Condo future in question

By Wil Stos

Centretown businesses may be adversely affected if a proposed condominium development at the corner of Bank Street and Gilmour Street fails to materialize.

Property owner and developer Craig Callen Jones had planned to tear down a one-storey building on Bank Street in order to construct a new building and renovate the upper floors of an additional existing unit, says David Rimmer, a current tenant in one of the buildings on the site.

However, construction of the five-storey commercial and residential building has yet to begin.

“I’m a little anxious as to what might happen with this whole development,” says Rimmer, owner of After Stonewall, a bookstore serving the gay, lesbian, bisexual and transgendered community in Ottawa.

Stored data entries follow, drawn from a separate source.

Lemma init_resp_mbufs_ok n off :
  0 <= off -> off + Z.of_nat n * step <= RPC_MBUF_SPACE - step ->
  exists cs, init_resp_mbufs n base off step pkt = Ok (cs, off + Z.of_nat n * step) /\
    map (fun c => region (resp_mbuf c)) cs = slots n (base + off) step pkt /\
    Forall (fun c => fresh_cbuf step (resp_mbuf c)) cs.
Proof.
  revert off. induction n as [|n IH]; intros off H0 H1; cbn [init_resp_mbufs].
  { exists []. rewrite Z.mul_0_l, Z.add_0_r. done. }
  rewrite (proj2 (Z.ltb_lt _ _)) by lia. cbn [assert_ mbind res_bind].
  destruct (alloc_fresh off H0) as (m & -> & Hr & Hf). cbn [mbind res_bind].
  destruct (IH (off + step)) as (cs & -> & Hs & Hcs); [lia|lia|]. cbn [mbind res_bind].
  eexists. split; [do 2 f_equal; lia|]. split; [|by constructor].
  cbn [map slots resp_mbuf]. rewrite Hr, Hs. do 2 f_equal. lia.
Qed.
Lemma lock_outcome_good L l w w' b :
  lock_outcome l w w' b -> cl_prim C l.1.2 = true -> cl_ro C l.1.2 = false -> good w -> owns L w ->
  Z.of_nat (length L) + 1 < kMaxNumLocks -> in_range C w' -> good w'.
Proof.
  intros Ho Hp Hro Hg Hown HL Hr. pose proof Hg as [Hpc Hs]. pose proof (good_calm w l Hg Hp) as Hc.
  assert (ts_range (a_ts (w' l))) as Hr' by (destruct l as [[mn ty] i]; by apply Hr).
  assert (forall a1 a', a_lock self (w l) = Some a1 -> a_map a' = a_map a1 -> calm a' -> good (wupd l a' w)) as Hupd.
  { intros a1 a' Hl Em Hca. destruct (lock_self self (w l) a1 Hl) as (Em1 & El & Hts). split.
    - apply peaceful_same; [done|done|done|]. by rewrite Em, Em1.
    - eapply insync_maps; [| |exact Hs].
      + intros l'. unfold wupd. case_decide as E; [|done]. by rewrite Em, Em1, E.
      + intros l' _. unfold wupd. case_decide as E; [|done]. intros _. rewrite E.
        destruct Hts as [(Hu & _)|(Hu & Els & _)]; [by left|right]. split; [by apply locked_false|done]. }
  destruct Ho as [E|a1 Hl ->|a1 Hl ->].
  - by eapply good_ext.
  - rewrite wupd_eq in Hr'. apply (Hupd a1); [done|by unfold a_unlock; case_match|].
    destruct (try_self (w l) a1 Hl Hc) as [[Hu _]|[_ E]]; [|by rewrite E].
    destruct (lock_self self (w l) a1 Hl) as (_ & El & [(_ & Et & Ec)|(Hu' & _)]); [|congruence].
    apply (calm_unlock a1); try done.
    + apply (calm_lock (w l)); [done|done| |].
      * by eapply own_count.
      * rewrite Et. destruct Hc as (_ & _ & Hrc). revert Hr'. unfold a_unlock. rewrite Ec. simpl.
        rewrite Et. unfold ts_range in *. change kTimestampCanary with 5 in *.
        rewrite wrap_id by (unfold u; lia). lia.
    + split; [|done]. rewrite Et. apply locked_false. by rewrite unlocked_succ, Hu.
  - rewrite wupd_eq in Hr'. apply (Hupd a1); [done|done|]. apply (calm_lock (w l)); try done. by eapply own_count.
Qed.

Lemma lock_outcome_maps l w w' b l' : lock_outcome l w w' b -> a_map (w' l') = a_map (w l').
Proof.
  intros Ho. destruct Ho as [E|a1 Hl ->|a1 Hl ->]; [by rewrite E|..]; unfold wupd; case_decide as E; try done;
    destruct (lock_self self (w l) a1 Hl) as (Em & _); rewrite E, <- Em; [|done].
  unfold a_unlock. by case_match.
Qed.

Lemma lock_outcome_fair l w w' b :
  lock_outcome l w w' b -> cl_prim C l.1.2 = true -> cl_ro C l.1.2 = false -> good w' -> fair C self w w'.
Proof.
  intros Ho Hp Hro Hg. apply fair_good; [done|]. intros c _ Hc. destruct Ho as [E|a1 Hl ->|a1 Hl ->].
  - by apply env_idle.
  - apply env_self; [done|done| |done]. by apply bstep_try.
  - apply env_self; [done|done| |done]. by apply bstep_lock.
Qed.

(** The outcome of a locking read, with the value found or not found. *)
Definition lock_result (it : tx_rwset_item_t) (a : abucket) (r : resp) (b : bool) : Prop :=
  write_resp it r /\ (r.1 =? lock_code it) = b /\
  (b = true -> a_map a !! key it = locked_value it r /\
     if decide (write_mode it <> wm_insert) then full it r else Z.of_nat (length r.2) = 8).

“I haven’t heard anything but rumours for the last few months, so I do begin to wonder what’s happening. Through my understanding, the original plan may have fallen through for financial reasons.”

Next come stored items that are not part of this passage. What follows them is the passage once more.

(** What a server does with an update request, at any replica. *)
Lemma serve_upd m r it q w :
  item_wf it -> 0 <= r <= cl_nback C -> upd_sent m r it q ->
  (r = 0 -> a_held self (w (rloc r it))) -> (write_mode it = wm_del -> is_Some (a_map (w (rloc r it)) !! key it)) ->
  accepted C w q.1 /\
  forall p w', answers C w q.1 p w' ->
    let a := a_upd (key it) (newv m it) (w (rloc r it)) in
    p.2 = [] /\ w' = wupd (rloc r it) (if r =? 0 then a_unlock a else a) w.
Proof.
  intros Hit Hr (Emn & Ety & _ & Hlen & (vs & Hp) & Hv) Hh Hd.
  destruct (replica_type r it Hit Hr) as [Epr Evs]. rewrite (rloc_eq r it Hit) in *.
  pose proof (iw_vsz C HC it Hit) as Hvs. change (cl_vsz C (rpc_reqtype it)) with (ivsz it) in Hvs.
  set (v := take (Z.to_nat (ivsz it)) (drop 24 (u_payload q.1))) in *.
  assert (newv m it = if decide (write_mode it <> wm_del) then Some v else None) as Env.
  { unfold TxUpdate.newv. case_decide; [|done]. by rewrite Hv. }
  set (l := loc_of C (mach C r it) (rpc_reqtype it + r) (keyhash it)) in *.
  destruct (handle_upd (r =? 0) (ivsz it) it vs (keyhash it) v (w l)) as (rs & Ha & Hl); [|done|].
  { intros E. apply Hh. lia. }
  split.
  - eexists (_, []), _. eapply (ans_ds C w q.1 _ rs _ []); [|split; [exact Hp|]| | |by split_and!; rewrite ?Hl].
    + rewrite Ety, Emn. split; [pose proof (iw_type C HC it Hit); lia|]. by apply replica_has.
    + split; [apply Hit|done].
    + rewrite Ety, Evs. cbn [rq_type]. unfold upd_type. case_decide; [rewrite Hlen; lia|]. done.
    + rewrite Ety, Evs, Epr, Emn. cbn [rq_keyhash]. exact Ha.
  - intros [rt bs] w' Hans. inversion Hans as [rq rs' a' bs' [Hb _] [Hq _] _ l' Hh' (Hc & _)|E _]; subst.
    + rewrite Hp in Hq. injection Hq as <-. subst l'. rewrite Ety, Evs, Epr, Emn in Hh'. cbn [rq_keyhash] in Hh'.
      fold l v in Hh'. rewrite Ha in Hh'. injection Hh' as <- <-. cbn [snd]. rewrite Hl in Hc. rewrite Env.
      split; [by apply nil_length_inv, Nat2Z.inj|]. by rewrite Ety, Emn.
    + exfalso. pose proof (iw_type C HC it Hit) as Ht. assert (RPC_LOGGER_REQ < RPC_MICA_REQ_BASE) by done.
      rewrite Ety in *. lia.
Qed.

(** ** Staged updates *)

Definition ikey (it : tx_rwset_item_t) : Z * Z := (rpc_reqtype it, key it).

(** The replicas [D] have their new values, and the primaries do not yet; the other
    backups agree with the primaries that are free or held by this coroutine. *)
Record staged (m : list byte) (D : list (Z * tx_rwset_item_t)) (w : world) : Prop := {
  sg_peace : peaceful C w;
  sg_items r it : (r, it) ∈ D -> item_wf it /\ 1 <= r <= cl_nback C /\ a_held self (w (iloc it));
  sg_done r it : (r, it) ∈ D -> a_map (w (rloc r it)) !! key it = newv m it;
  sg_rest ty k r : cl_prim C ty = true -> 1 <= r <= cl_nback C ->
    is_unlocked (a_ts (w (ploc C ty k))) = true \/ a_held self (w (ploc C ty k)) ->
    (forall it, (r, it) ∈ D -> ikey it <> (ty, k)) ->
    a_map (w (bloc C ty k r)) !! k = a_map (w (ploc C ty k)) !! k
}.

Lemma staged_good m w : staged m [] w <-> good w.
Proof.
  split.
  - intros [Hp _ _ Hr]. split; [done|]. intros ty k Hty Hf r Hr'. apply Hr; try done.
    intros it Hin. by apply not_elem_of_nil in Hin.
  - intros [Hp Hs]. split; [done| | |].
    + intros r it Hin. by apply not_elem_of_nil in Hin.
    + intros r it Hin. by apply not_elem_of_nil in Hin.
    + intros ty k r Hty Hr Hf _. by apply Hs.
Qed.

According to Rimmer, everyone who made a down payment on one of the 40 condominium units or the sole penthouse suite received a letter in May stating the construction company couldn’t begin until it had rented a crane.

“But they said by July they should be under way, and we still haven’t received word,” he says.

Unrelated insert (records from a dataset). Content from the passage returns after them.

(* ===== verification/TxSerial.v ===== *)
(** * Serializability

    A trace in which every coroutine behaves as [commit] and [abort] promise is
    equivalent to a serial one: there is an order of the committed transactions in
    which each, run alone, reads what it has read and writes what it has written,
    and the last one leaves the contents of the primaries.  The order is that of the
    instants at which [commit] was called. *)

From S2P Require Import Prelude Util Hots FixedTable FixedTableInv FixedTableOps FixedTableSteps Datastore DatastoreSpec RpcDefs.
From S2P Require Import Tx TxWorld TxBuckets TxSpec TxStage TxCommit TxSystem.
From Stdlib Require Import ZArith Lia Bool.
From stdpp Require Import base numbers list gmap relations.
#[local] Open Scope Z_scope.
Import FixedTable FixedTableInv FixedTableOps FixedTableSteps DatastoreSpec Tx TxWorld TxBuckets TxSpec TxStage TxCommit TxSystem.

Module TxSerial.

(** ** Transactions run alone *)

Notation val := (option (list byte)).

(** What a transaction read (table, key and value) and what it wrote (table, key, old
    and new value). *)
Record txn := mk_txn { tr_reads : list (Z * Z * val); tr_writes : list (Z * Z * val * val) }.

(** The contents of the database: the values of the keys of each table. *)
Notation contents := (Z -> Z -> val).

Fixpoint wfind (ws : list (Z * Z * val * val)) (ty k : Z) : option val :=
  match ws with
  | [] => None
  | (ty', k', _, n) :: ws => if decide ((ty', k') = (ty, k)) then Some n else wfind ws ty k
  end.

Definition apply_txn (t : txn) (σ : contents) : contents :=
  fun ty k => default (σ ty k) (wfind (tr_writes t) ty k).

Definition enabled (t : txn) (σ : contents) : Prop :=
  Forall (fun '(ty, k, v) => σ ty k = v) (tr_reads t) /\
  Forall (fun '(ty, k, v, _) => σ ty k = v) (tr_writes t).

Fixpoint valid (σ : contents) (ts : list txn) : Prop :=
  match ts with
  | [] => True
  | t :: ts => enabled t σ /\ valid (apply_txn t σ) ts
  end.

Fixpoint final (σ : contents) (ts : list txn) : contents :=
  match ts with
  | [] => σ
  | t :: ts => final (apply_txn t σ) ts
  end.

(** The transaction that reads and writes given entries of a database, which has [e]
    before and [e'] after it. *)
Definition spec_txn (reads writes : list (Z * Z)) (e e' : Z * Z -> val) : txn :=
  mk_txn (map (fun tk => (tk.1, tk.2, e tk)) reads) (map (fun tk => (tk.1, tk.2, e tk, e' tk)) writes).

Lemma spec_enabled reads writes e e' σ :
  enabled (spec_txn reads writes e e') σ <-> Forall (fun tk => σ tk.1 tk.2 = e tk) (reads ++ writes).
Proof. unfold enabled. cbn [spec_txn tr_reads tr_writes]. by rewrite Forall_app, !Forall_map. Qed.

Lemma spec_apply reads writes e e' σ ty k :
  apply_txn (spec_txn reads writes e e') σ ty k = if decide ((ty, k) ∈ writes) then e' (ty, k) else σ ty k.
Proof.
  unfold apply_txn. cbn [spec_txn tr_writes]. induction writes as [|[ty' k'] writes IH]; [done|]. cbn [map wfind fst snd].
  destruct (decide ((ty', k') = (ty, k))) as [[= -> ->]|Hne]; [by rewrite decide_True by (by left)|].
  rewrite IH. apply decide_ext. rewrite elem_of_cons. split; [by right|]. by intros [[= -> ->]|].
Qed.

Section Serial.
Context (C : cluster).

Definition db (w : world) : contents := fun ty k => a_map (w (ploc C ty k)) !! k.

Frank Saab, artistic director of US Hair Design, the other current tenant on the property, agrees that news about the development has not been forthcoming.

“We were told that come January, the construction would start and I haven’t heard much since,” he says.

Both Rimmer and Saab say they were excited about the possibility of the new concept for the space, and neither tenant has given up hope on the project. Still, rumour and speculation have taken their toll on the tenants’ confidence.

Rimmer says if any new plans call for him to temporarily move his operations out of its current space, he would probably close permanently.

Jones says he prefers not to comment on the Bank and Gilmour project at present.

“I’m still working to see what we can do with this project, but it’s a difficult one in terms of economics and the site constraints,” he says.

Rimmer says the rumours are enough to make him pause for thought.

“I really like him as a landlord and I like this location. It’s one of those things in business… you can never tell what might happen.”